> _What you have to do_: Print the lines in the listing below that fall between the line with "(g : option" and the line with "[disconnect] and the", those two lines included, exactly as they stand and with nothing else.

> _Task data_:
────────────────

(** X28: the handler of [/predict] lets no exception of the predictor
    through.  It returns the dictionary of [predict] when its label is
    "phishing" or "legitimate": exactly the seven fields of
    [PredictionResponse], each of the declared type (three strings, two
    floats, a bool and the timestamp string).  Otherwise it raises
    [HTTPException] 500 whose detail is the error message of [predict]. *)
Theorem endpoint_responses (request_url : string) :
  exists r,
    Endpoints.predict_url ndarray model_features the_model timestamp request_url
      = Ok r /\
    match r with
    | Endpoints.Body d =>
        predict (VStr request_url) = Ok d /\
        Py.keys d = EnhancedFacts.scored_fields /\
        (Py.get d "prediction" = Some (VStr "phishing") \/
         Py.get d "prediction" = Some (VStr "legitimate")) /\
        exists label confidence probability risk_level is_safe,
          d = [("url", VStr request_url);
               ("prediction", VStr label);
               ("confidence", VFloat confidence);
               ("probability", VFloat probability);
               ("risk_level", VStr risk_level);
               ("is_safe", VBool is_safe);
               ("timestamp", VStr timestamp)]
    | Endpoints.HTTPException status_code detail =>
        status_code = 500%nat /\
        exists e,
          detail = VStr e /\
          predict (VStr request_url) =
            Ok (EnhancedFacts.failed_dict timestamp (VStr request_url) e)
    end.
Proof.
  unfold Endpoints.predict_url, Explain.predict. fold predict.
  destruct (EnhancedFacts.predict_cases ndarray model_features the_model
              timestamp (VStr request_url)) as [[f [y [p [_ [_ H]]]]] | [e H]];
    fold predict in H; rewrite H; cbn [bind].
  - unfold EnhancedFacts.scored_dict.
    cbn [Py.get String.eqb Ascii.eqb Bool.eqb].
    destruct (Z.eqb y 1); cbn [Endpoints.is_error is_text String.eqb Ascii.eqb Bool.eqb];
      (eexists; split; [reflexivity |]);
      (split; [reflexivity |]); (split; [reflexivity |]);
      (split; [auto |]); repeat eexists.
  - eexists. split; [reflexivity |]. split; [reflexivity |].
    exists e. split; reflexivity.
Qed.
Lemma trd_nonempty (w : str) : lang trd_re w -> w <> [].
Proof. intros L. destruct (trd_re_first _ L) as (c & w' & -> & _). discriminate. Qed.

Lemma tr_nonempty (w : str) : lang tr_re w -> w <> [].
Proof. intros L. destruct (tr_re_first _ L) as (c & w' & -> & _). discriminate. Qed.

End References.

(* ===================================================================== *)
(** ** Patterns with one way to match                                     *)
(* ===================================================================== *)

Section OneWayFacts.

Lemma all_ascii_in (c : ascii) : In c all_ascii.
Proof.
  unfold all_ascii. rewrite <- (ascii_nat_embedding c).
  apply in_map. apply in_seq. pose proof (nat_ascii_bounded c). lia.
Qed.

Lemma disjoint_sound (p q : ascii -> bool) (c : ascii) :
  disjoint p q = true -> p c = true -> q c = true -> False.
Proof.
  unfold disjoint. intros H Hp Hq. rewrite forallb_forall in H.
  specialize (H c (all_ascii_in c)). rewrite Hp, Hq in H. discriminate.
Qed.

Lemma flat_map_flat_map {A B C} (f : A -> list B) (k : B -> list C) (l : list A) :
  flat_map k (flat_map f l) = flat_map (fun x => flat_map k (f x)) l.
Proof.
  induction l as [|a l IH]; simpl; [reflexivity|].
  now rewrite flat_map_app, IH.
Qed.

Lemma flat_map_map {A B C} (h : A -> B) (k : B -> list C) (l : list A) :
  flat_map k (map h l) = flat_map (fun x => k (h x)) l.
Proof.
  induction l as [|a l IH]; simpl; [reflexivity|]. now rewrite IH.
Qed.

Lemma flat_map_nil {A B} (k : A -> list B) (l : list A) :
  (forall x, In x l -> k x = []) -> flat_map k l = [].
Proof.
  induction l as [|a l IH]; simpl; intros H; [reflexivity|].
  rewrite (H a) by now left. simpl. apply IH. intros x Hx. apply H. now right.
Qed.

Lemma exec_nil (r : regex) :
  nullable r = false -> forall g, exec r [] g = [].
Proof.
  induction r as [l|p|r1 IH1 r2 IH2|r1 IH1|p|p|p|r1 IH1]; simpl; intros Hn g;
    try discriminate; try reflexivity.
  - destruct l; [discriminate|reflexivity].
  - apply andb_false_iff in Hn. destruct Hn as [Hn|Hn].
    + now rewrite IH1.
    + apply flat_map_nil. intros [g1 s1] Hin. simpl.
      destruct (exec_sound _ _ _ _ _ Hin) as (w & Hw & _).
      symmetry in Hw. apply app_eq_nil in Hw. destruct Hw as [_ ->]. now apply IH2.
  - now rewrite IH1.
Qed.

(** All the ways of [p*] but the one tried first leave a text that goes
    on with a character of [p]. *)
Lemma greedy_others (p : ascii -> bool) (s : str) :
  exists h t, greedy p s = h :: t /\
              forall x, In x t -> exists c x', x = c :: x' /\ p c = true.
Proof.
  induction s as [|c s IH]; simpl.
  - exists [], []. split; [reflexivity|]. intros x [].
  - destruct (p c) eqn:E.
    + destruct IH as (h & t & -> & Ht). exists h, (t ++ [c :: s]).
      split; [reflexivity|]. intros x Hx. apply in_app_or in Hx.
      destruct Hx as [Hx|[<-|[]]]; [now apply Ht|]. exists c, s. auto.
    + exists (c :: s), []. split; [reflexivity|]. intros x [].
Qed.

(** All the ways of [p*?] but the one tried last leave a text that goes
    on with a character of [p]. *)
Lemma reluctant_others (p : ascii -> bool) (s : str) :
  exists t z, reluctant p s = t ++ [z] /\
              forall x, In x t -> exists c x', x = c :: x' /\ p c = true.
Proof.
  induction s as [|c s IH]; simpl.
  - exists [], []. split; [reflexivity|]. intros x [].
  - destruct (p c) eqn:E.
    + destruct IH as (t & z & -> & Ht). exists ((c :: s) :: t), z.
      split; [reflexivity|]. intros x [<-|Hx]; [|now apply Ht]. exists c, s. auto.
    + exists [], (c :: s). split; [reflexivity|]. intros x [].
Qed.

Section Continuation.

Variable X : Type.

Lemma runs_one_way (p fo : ascii -> bool) (K : option str * str -> list X)
      (g : option str) (l : list str) (z : str) (t t' : list str) :
  disjoint p fo = true -> follows fo K ->
  l = t ++ z :: t' ->
  (forall x, In x (t ++ t') -> exists c x', x = c :: x' /\ p c = true) ->
  flat_map K (map (pair g) l) = K (g, z).
Proof.
  intros Hd [HK1 HK2] -> Hall.
  assert (Hnil : forall u, (forall x, In x u -> In x (t ++ t')) ->
                           flat_map K (map (pair g) u) = []).
  { intros u Hu. apply flat_map_nil. intros x Hx.
    apply in_map_iff in Hx. destruct Hx as (y & <- & Hy).
    destruct (Hall y (Hu y Hy)) as (c & x' & -> & Hp).
    assert (Hx : K (g, c :: x') = [] \/ K (g, c :: x') <> []).
    { destruct (K (g, c :: x')); [now left|right; discriminate]. }
    destruct Hx as [Hx|Hx]; [exact Hx|].
    exfalso. exact (disjoint_sound p fo c Hd Hp (HK2 g c x' Hx)). }
  rewrite map_app, flat_map_app. simpl.
  rewrite (Hnil t), (Hnil t'), app_nil_r; [reflexivity| |];
    intros x Hx; apply in_or_app; auto.
Qed.
(** * Twin synchronisation engine of azure-iot-pnp: a shallow embedding

    The development follows the TypeScript sources:
    - the helpers of [src/util] ([filterTwinMeta], [normalizeComponentState],
      [normalizeWritablePropertyAck]),
    - [src/pnp/writable-property] ([isWritablePropertyResponse]),
    - the device client ([retry], [DeviceClient.create], [registerComponent],
      the handler registry, [reportComponentProperties], [connect],
      [disconnect] and the private [#handleChangedComponentProperties]),
    - the component base class [PnPComponent] ([getReportedState],
      [getDesiredState], [reportState], [clear], the handler and command
      registrations, telemetry and file upload),
    - the rest of the device client ([clearReportedProperties], telemetry,
      [upload], the private [#provision] and [#createMessage]),
    - the identity code of [src/identity] with [src/util/fs],
      [src/util/validation] and the command runners of [src/util/command],
      [getEnv] and [setupFromEnv], and [removeDeviceIdentity] of the
      service client.

    JavaScript values are modelled as JSON data.  Numbers are the integers
    (non-integral doubles are outside the model; an integer that is not a
    double stands for the double nearest to it), strings are sequences of
    characters, and an object is an ordinary object, given by the list of
    its own enumerable string-keyed properties in the order [Object.entries]
    enumerates them; its prototype is [Object.prototype].  Asynchronous
    code is modelled by what it does when it is run to its end: the calls it
    makes, in order, and how it settles.  Calls of [log] are left out. *)

From Stdlib Require Import ZArith NArith List String Ascii Bool Lia.
From Stdlib Require Import DecimalString DecimalN DecimalZ Sorted.
From stdpp Require Import gmap strings.

Set Warnings "-register-all".
Local Open Scope string_scope.
Local Open Scope list_scope.

(** ** JavaScript values *)

Inductive JValue : Type :=
| JUndefined
| JNull
| JBool (b : bool)
| JNum (n : Z)
| JStr (s : string)
| JArr (items : list JValue)
| JObj (props : list (string * JValue)).

(** The property list of an object. *)
Abbreviation Props := (list (string * JValue)).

────────────────

> _Written reply_:
      (g : option str) (l : list str) (z : str) (t t' : list str) :
  disjoint p fo = true -> follows fo K ->
  l = t ++ z :: t' ->
  (forall x, In x (t ++ t') -> exists c x', x = c :: x' /\ p c = true) ->
  flat_map K (map (pair g) l) = K (g, z).
Proof.
  intros Hd [HK1 HK2] -> Hall.
  assert (Hnil : forall u, (forall x, In x u -> In x (t ++ t')) ->
                           flat_map K (map (pair g) u) = []).
  { intros u Hu. apply flat_map_nil. intros x Hx.
    apply in_map_iff in Hx. destruct Hx as (y & <- & Hy).
    destruct (Hall y (Hu y Hy)) as (c & x' & -> & Hp).
    assert (Hx : K (g, c :: x') = [] \/ K (g, c :: x') <> []).
    { destruct (K (g, c :: x')); [now left|right; discriminate]. }
    destruct Hx as [Hx|Hx]; [exact Hx|].
    exfalso. exact (disjoint_sound p fo c Hd Hp (HK2 g c x' Hx)). }
  rewrite map_app, flat_map_app. simpl.
  rewrite (Hnil t), (Hnil t'), app_nil_r; [reflexivity| |];
    intros x Hx; apply in_or_app; auto.
Qed.
(** * Twin synchronisation engine of azure-iot-pnp: a shallow embedding

    The development follows the TypeScript sources:
    - the helpers of [src/util] ([filterTwinMeta], [normalizeComponentState],
      [normalizeWritablePropertyAck]),
    - [src/pnp/writable-property] ([isWritablePropertyResponse]),
    - the device client ([retry], [DeviceClient.create], [registerComponent],
      the handler registry, [reportComponentProperties], [connect],
      [disconnect] and the private [#handleChangedComponentProperties]),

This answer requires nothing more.